Cette dernière interdiction a fait l’objet d’un vaste débat dans le monde anglo-saxon, surtout depuis une réforme très controversée au Royaume-Uni. Un amendement au Communications Act de 2003, datant de décembre 2014 à interdit les réalisations de porno disponibles en ligne, mais payantes de bannir les pratiques sexuelles suivantes:
– La fessée
– La pénétration à l’aide de tout objet “associé à de la violence”
– Des abus physiques ou verbaux (peu importe s’ils sont consentis)
– L’Ondinisme (pratique qui consiste à uriner sur son/sa partenaire)
– L’étranglement
– Le fist-fucking
– L’éjaculation féminine
– Le facesitting (pratique qui consiste à s’asseoir nu sur le visage de son/sa partenaire)
Certaines pratiques visées sont extrêmes par nature, et donc de nature à choquer certaines sensibilités. De nombreuses visées par l’amendement, cependant, concernent en premier lieu les femmes, et souvent la pornographie dite « femdom », où les femmes ont le pouvoir. D’aucuns se sont demandés pourquoi, par exemple, interdire l’éjaculation féminine et non masculine. La réalisatrice de films érotiques Erika Lust estime qu' »avec cette nouvelle législation, le Royaume-Uni va revenir à l’époque où le porno se résumait à un fantasme masculin ennuyant et irréaliste de bimbos satisfaisant avec plaisir des hommes, comme si c’était leur devoir, à un âge où les femmes étaient soumises. Les femmes de l’industrie auront maintenant peur de perdre leur gagne-pain mais aussi leur indépendance sexuelle. » Cet avis n’est pas isolé : « Le gouvernement dit maintenant qu’il est acceptable de regarder de la porno, mais pas si certaines femmes savourent trop le moment ou si elles jouissent trop longtemps. Que veulent-ils de nous ? Qu’on se couche sur le dos et que l’on pense à l’Angleterre ? », a lancé une vedette de films pornographiques du nom de Sinead au journal U.K. Mirror. Aussi, cette restriction en dit long sur la société britannique – pays, rappelons le, des suffragettes, pionnières dans la lutte pour l’égalité – et le chemin qu’il reste à parcourir aux femmes.
Certaines de ces restrictions, pour le moins farfelues, posent la question de l’opportunité – sinon du sérieux – de la censure. Il est par nature bon de questionner toute position morale qui cherche à dicter à autrui ce qu’il est sensé pouvoir dire ou faire.
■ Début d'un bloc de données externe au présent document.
Definition rx_on (w : Z) : Prop := has w NFP_MAC_ETH_SEG_CMD_CONFIG_RX_ENABLE = true.

(** The accesses of at most [n] checks: all of them found the receiver on, or
    one found it off. *)
Definition rx_off_trace (TCLK isl core port : Z) (n : nat) (off : bool) (h : list bus_event) : Prop :=
  exists ws, Forall rx_on ws /\
    if off then (length ws < n)%nat /\ exists w, ~ rx_on w /\
      h = XpbRead (MAC_CONF_ADDR isl core port) w :: rx_waits TCLK isl core port ws
    else length ws = n /\ h = rx_waits TCLK isl core port ws.

Lemma run_check_rx_off TCLK isl core port i h s :
  isl < 2 -> core < 2 -> port < 12 ->
  exists v, check_rx_off TCLK isl core port i (with_bus h s) =
    if has v NFP_MAC_ETH_SEG_CMD_CONFIG_RX_ENABLE
    then Some (None, with_bus (rx_waits TCLK isl core port [v] ++ h) s)
    else Some (Some i, with_bus (XpbRead (MAC_CONF_ADDR isl core port) v :: h) s).
Proof.
  intros Hi Hc Hp. unfold check_rx_off.
  pose proof (run_check_rx_enable isl core port h s Hi Hc Hp) as Hrun. cbv zeta in Hrun.
  exists (u32 (xpb_dev h (MAC_CONF_ADDR isl core port))).
  erewrite run_some by exact Hrun. cbv beta. rewrite truthy_b2z.
  by destruct (has _ _).
Qed.

Lemma rx_off_trace_cons TCLK isl core port n off v h :
  rx_on v -> rx_off_trace TCLK isl core port n off h ->
  rx_off_trace TCLK isl core port (S n) off (h ++ rx_waits TCLK isl core port [v]).
Proof.
  intros Hv (ws & Hws & Hh). exists (ws ++ [v]). split; [by apply Forall_app; auto|].
  rewrite length_app. simpl length. unfold rx_waits in *. rewrite flat_map_app.
  destruct off.
  - destruct Hh as (Hl & w & Hw & ->). split; [lia|]. by exists w.
  - destruct Hh as (<- & ->). split; [lia|done].
Qed.

Lemma run_wait_rx_off_list TCLK isl core port (l : list Z) s :
  isl < 2 -> core < 2 -> port < 12 -> forall h,
  exists r h', for_ret l (check_rx_off TCLK isl core port) (with_bus h s) =
      Some (r, with_bus (h' ++ h) s) /\
    rx_off_trace TCLK isl core port (length l) (if r is Some _ then true else false) h' /\
    (forall i, r = Some i -> i ∈ l).
Proof.
  intros Hi Hc Hp. induction l as [|i l IH]; intros h.
  - exists None, []. split; [done|]. split; [by exists []|done].
  - cbn [for_ret]. destruct (run_check_rx_off TCLK isl core port i h s Hi Hc Hp) as [v Hrun].
    destruct (has v NFP_MAC_ETH_SEG_CMD_CONFIG_RX_ENABLE) eqn:Hv.
    + destruct (IH (rx_waits TCLK isl core port [v] ++ h)) as (r & h' & Hr & Ht & Hin).
      exists r, (h' ++ rx_waits TCLK isl core port [v]).
      erewrite run_some by exact Hrun. cbv beta iota. rewrite Hr, app_assoc. split; [done|].
      split; [by apply rx_off_trace_cons|].
      intros j Hj. apply elem_of_cons. right. by apply Hin.
    + exists (Some i), [XpbRead (MAC_CONF_ADDR isl core port) v].
      erewrite run_some by exact Hrun. split; [done|]. split.
      * exists []. split; [done|]. split; [simpl; lia|]. exists v. unfold rx_on. by rewrite Hv.
      * intros j [= ->]. apply elem_of_cons. by left.
Qed.

Lemma run_wait_rx_off TCLK isl core port h s :
  isl < 2 -> core < 2 -> port < 12 ->
  exists r h', wait_rx_off TCLK isl core port (with_bus h s) = Some (r, with_bus (h' ++ h) s) /\
    rx_off_trace TCLK isl core port 10 (default 10 r <? 10) h'.
Proof.
  intros Hi Hc Hp.
  destruct (run_wait_rx_off_list TCLK isl core port (range 0 10) s Hi Hc Hp h)
    as (r & h' & Hr & Ht & Hin).
  exists r, h'. split; [done|]. destruct r as [i|]; [|done].
  specialize (Hin i eq_refl). apply elem_of_range in Hin.
  simpl. by rewrite (proj2 (Z.ltb_lt i 10)) by lia.
Qed.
En ce qui concerne les pratiques universellement condamnées, il apparaît un consensus de toutes les sociétés pour le juger répréhensibles, et aussi, la censure semble justifiée. Dans les autres cas, la question se pose. D’autant qu’elle est avant tout symbolique, et il est difficile d’empêcher un internaute d’aller visionner ses fantasmes dans le web mondialisé. De ce fait, encadrer les productions nationales aura-t-il un autre effet que de réduire leur champ de liberté par rapport à celui de la concurrence étrangère ? Une approche basée sur la production nationale est, en effet, totalement anachronique. La nouvelle loi britannique limitera ainsi par exemple ce qui peut être produit au Royaume-Uni, mais cette décision n’empêchera pas les adeptes de la pornographie à visionner des productions d’autres pays grâce à Internet.
A l’heure où les contenus s’hébergent désormais sur des serveurs, pour être accessibles depuis n’importe quel appareil, et n’importe quel endroit du globe, l’importation est une notion bien relative. Les tabous, eux restent réels.